Her legacy will continue as John D'Agostino serves meals at Cafe Biaggio, the Italian restaurant he operates at 2356 University Av., St. Paul.

Giovanna D'Agostino's generosity went far beyond the kitchen walls. She shared her passion for cooking by teaching classes to inmates in area prisons and county jails, where she also gave stern counsel she hoped would help them straighten out their lives, John said.

"She was everybody's mom," he said. "She called the hippie generation her kids, and she loved them."

Mama D often spoke at area churches during the 1970s and 1980s and was active in charity fundraising. Mama D won several awards for her efforts, John said.

In 1981, she ran for mayor of Minneapolis and earned about 10 percent of the vote in the election won by DFLer Donald Fraser, according to a report from the Humphrey Institute of Public Affairs.

She divulged some of her Italian delicacies in three cookbooks, and she was a frequent guest on national television programs hosted by Mike Douglas, Dinah Shore and Regis Philbin. She cooked for the stars, including crooner Tony Bennett, with whom she developed a long-lasting friendship. Last year, Bennett gave Mama D a dozen long-stemmed roses when he passed through town, John said.
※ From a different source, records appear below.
(** One request, whatever its path: the response is fixed by
    [os.environ], its status by the URL map, and the process is left
    with the same environment and the lookups of that path recorded. *)
Lemma handle_get_summary (v : variant) (path : string) (p : process) :
  exists resp : response,
    handle_get (app_of v) path p
      = (resp, mkProcess (environ p) (getenv_calls p ++ lookups_of path)) /\
    status_code resp = (if is_rule (app_of v) path then 200 else 404) /\
    forall q : process,
      environ q = environ p -> fst (handle_get (app_of v) path q) = resp.
Proof.
  destruct (String.eqb_spec "/health" path) as [<- | Hh].
  { eexists. rewrite health_get. split; [| split].
    - rewrite <- app_assoc. reflexivity.
    - destruct v; reflexivity.
    - intros q Hq. rewrite health_get. cbn [fst].
      unfold app_version, image_signed. rewrite Hq. reflexivity. }
  destruct (String.eqb_spec "/" path) as [<- | Hr].
  { destruct p as [env log]. destruct v; eexists; (split; [| split]).
    all: try (cbn; rewrite app_nil_r; reflexivity).
    all: try reflexivity.
    all: intros q _; reflexivity. }
  destruct (String.eqb_spec "/security" path) as [<- | Hs].
  { destruct p as [env log]. destruct v; eexists; (split; [| split]).
    all: try (cbn; rewrite app_nil_r; reflexivity).
    all: try reflexivity.
    all: intros q _; reflexivity. }
  exists (mkResponse 404 "text/html" (Html "Not Found")).
  unfold handle_get. rewrite find_view_other, is_rule_other by assumption.
  unfold lookups_of. apply String.eqb_neq in Hh. rewrite Hh.
  destruct p as [env log]. cbn [environ getenv_calls]. rewrite app_nil_r.
  repeat split.
Qed.

Lemma handle_get_ext (v : variant) (path : string) (p q : process) :
  environ q = environ p ->
  fst (handle_get (app_of v) path q) = fst (handle_get (app_of v) path p).
Proof.
  intros Hq.
  destruct (handle_get_summary v path p) as (resp & _ & _ & Hext).
  rewrite (Hext q Hq), (Hext p eq_refl). reflexivity.
Qed.

Lemma run_requests_summary (v : variant) (paths : list string) (p : process) :
  run_requests (app_of v) paths p =
  (map (fun path => fst (handle_get (app_of v) path p)) paths,
   mkProcess (environ p) (getenv_calls p ++ concat (map lookups_of paths))).
Proof.
  revert p. induction paths as [| path rest IH]; intros p.
  - destruct p as [env log]. cbn. rewrite app_nil_r. reflexivity.
  - cbn [run_requests map concat].
    destruct (handle_get_summary v path p) as (resp & Hrun & _ & _).
    rewrite Hrun, IH. cbn [fst environ getenv_calls].
    rewrite <- app_assoc. f_equal. f_equal.
    apply map_ext. intros path'. apply handle_get_ext. reflexivity.
Qed.

(** X1. What [/health] answers depends on the environment through
    [APP_VERSION] and [IMAGE_SIGNED] only: two processes whose
    environments agree on these two variables get the same response,
    whatever else their environments hold. *)
Theorem health_reads_two_variables_only (v : variant) (p q : process) :
  environ p !! "APP_VERSION" = environ q !! "APP_VERSION" ->
  environ p !! "IMAGE_SIGNED" = environ q !! "IMAGE_SIGNED" ->
  fst (handle_get (app_of v) "/health" p) = fst (handle_get (app_of v) "/health" q).
Proof.
  intros Hv Hs. rewrite !health_get. cbn [fst].
  unfold app_version, image_signed. rewrite Hv, Hs. reflexivity.
Qed.

Lemma health_reads_two_variables_only_witness :
  fst (handle_get (app_of Extended) "/health"
         (mkProcess (<["AWS_SECRET_ACCESS_KEY" := "hunter2"]> {["APP_VERSION" := "2.3.1"]}) []))
  = fst (handle_get (app_of Extended) "/health"
           (mkProcess {["APP_VERSION" := "2.3.1"]} ["PATH"])).
Proof.
  apply health_reads_two_variables_only; vm_compute; reflexivity.
Defined.

(** X2. Every field of the [/health] response other than [version] and
    [signed] is the same in any two processes: the environment cannot
    change [status], [sbom_available] or [security_verified], nor add a
    field. *)
Theorem health_other_fields_fixed (v : variant) (k : string) (p q : process) :
  k <> "version" ->
  k <> "signed" ->
  field k (fst (handle_get (app_of v) "/health" p))
    = field k (fst (handle_get (app_of v) "/health" q)).
Proof.
  intros Hv Hs. rewrite !health_get. cbn [fst].
  assert (Ev : String.eqb "version" k = false)
    by (apply String.eqb_neq; congruence).
  assert (Es : String.eqb "signed" k = false)
    by (apply String.eqb_neq; congruence).
  unfold field, json_body, health_doc. cbn [data mbind option_bind member].
  destruct v; cbn [app assoc]; rewrite Ev, Es; reflexivity.
Qed.

Lemma health_other_fields_fixed_witness :
  field "status"
    (fst (handle_get (app_of Base) "/health"
            (mkProcess {["IMAGE_SIGNED" := "false"]} [])))
  = field "status" (fst (handle_get (app_of Base) "/health" (mkProcess ∅ []))).
Proof.
  apply health_other_fields_fixed; discriminate.
Defined.

(** X3. [version] is the value of [APP_VERSION] unchanged, for every
    string, and the two variables do not interfere: with both set, in
    either order, [version] reports the one and [signed] the other. *)
Theorem health_variables_do_not_interfere
    (v : variant) (s t : string) (env : gmap string string) (log : list string) :
  let r1 := fst (handle_get (app_of v) "/health"
                   (mkProcess (<["IMAGE_SIGNED" := t]> (<["APP_VERSION" := s]> env)) log)) in
  let r2 := fst (handle_get (app_of v) "/health"
                   (mkProcess (<["APP_VERSION" := s]> (<["IMAGE_SIGNED" := t]> env)) log)) in
  field "version" (fst (handle_get (app_of v) "/health"
                          (mkProcess (<["APP_VERSION" := s]> env) log)))
    = Some (JStr s) /\
  field "version" r1 = Some (JStr s) /\ field "signed" r1 = Some (JStr t) /\
  field "version" r2 = Some (JStr s) /\ field "signed" r2 = Some (JStr t).
Proof.
  cbv zeta. rewrite !health_get. cbn [fst].
  unfold app_version, image_signed. cbn [environ].
  repeat (rewrite lookup_insert_eq || rewrite lookup_insert_ne by discriminate).
  destruct v; repeat split; reflexivity.
Qed.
"If there is truism in the statement that you get more if you give it away, she lived it," Hofstede said. "She was quite a lady."

She was preceded in death by her husband, Eugene. In addition to her son John, she is survived by two other sons, Sam of Lino Lakes and Eugene of Balsam Lake, Wis.; three sisters, Mary Cotroneo of New Brighton, Angeline Murray of Walnut Creek, Calif., and Alvera Iaquinto, of St. Paul, nine grandchildren and 17 great-grandchildren.

Services will be held at 11 a.m. Saturday at Our Lady of Mount Carmel Church, 701 NE. Filmore St., Minneapolis. Visitation will be from 4 to 7 p.m. Friday at Billman-Hunt Chapel, 2701 Central Av. NE., Minneapolis, and one hour before services at the church.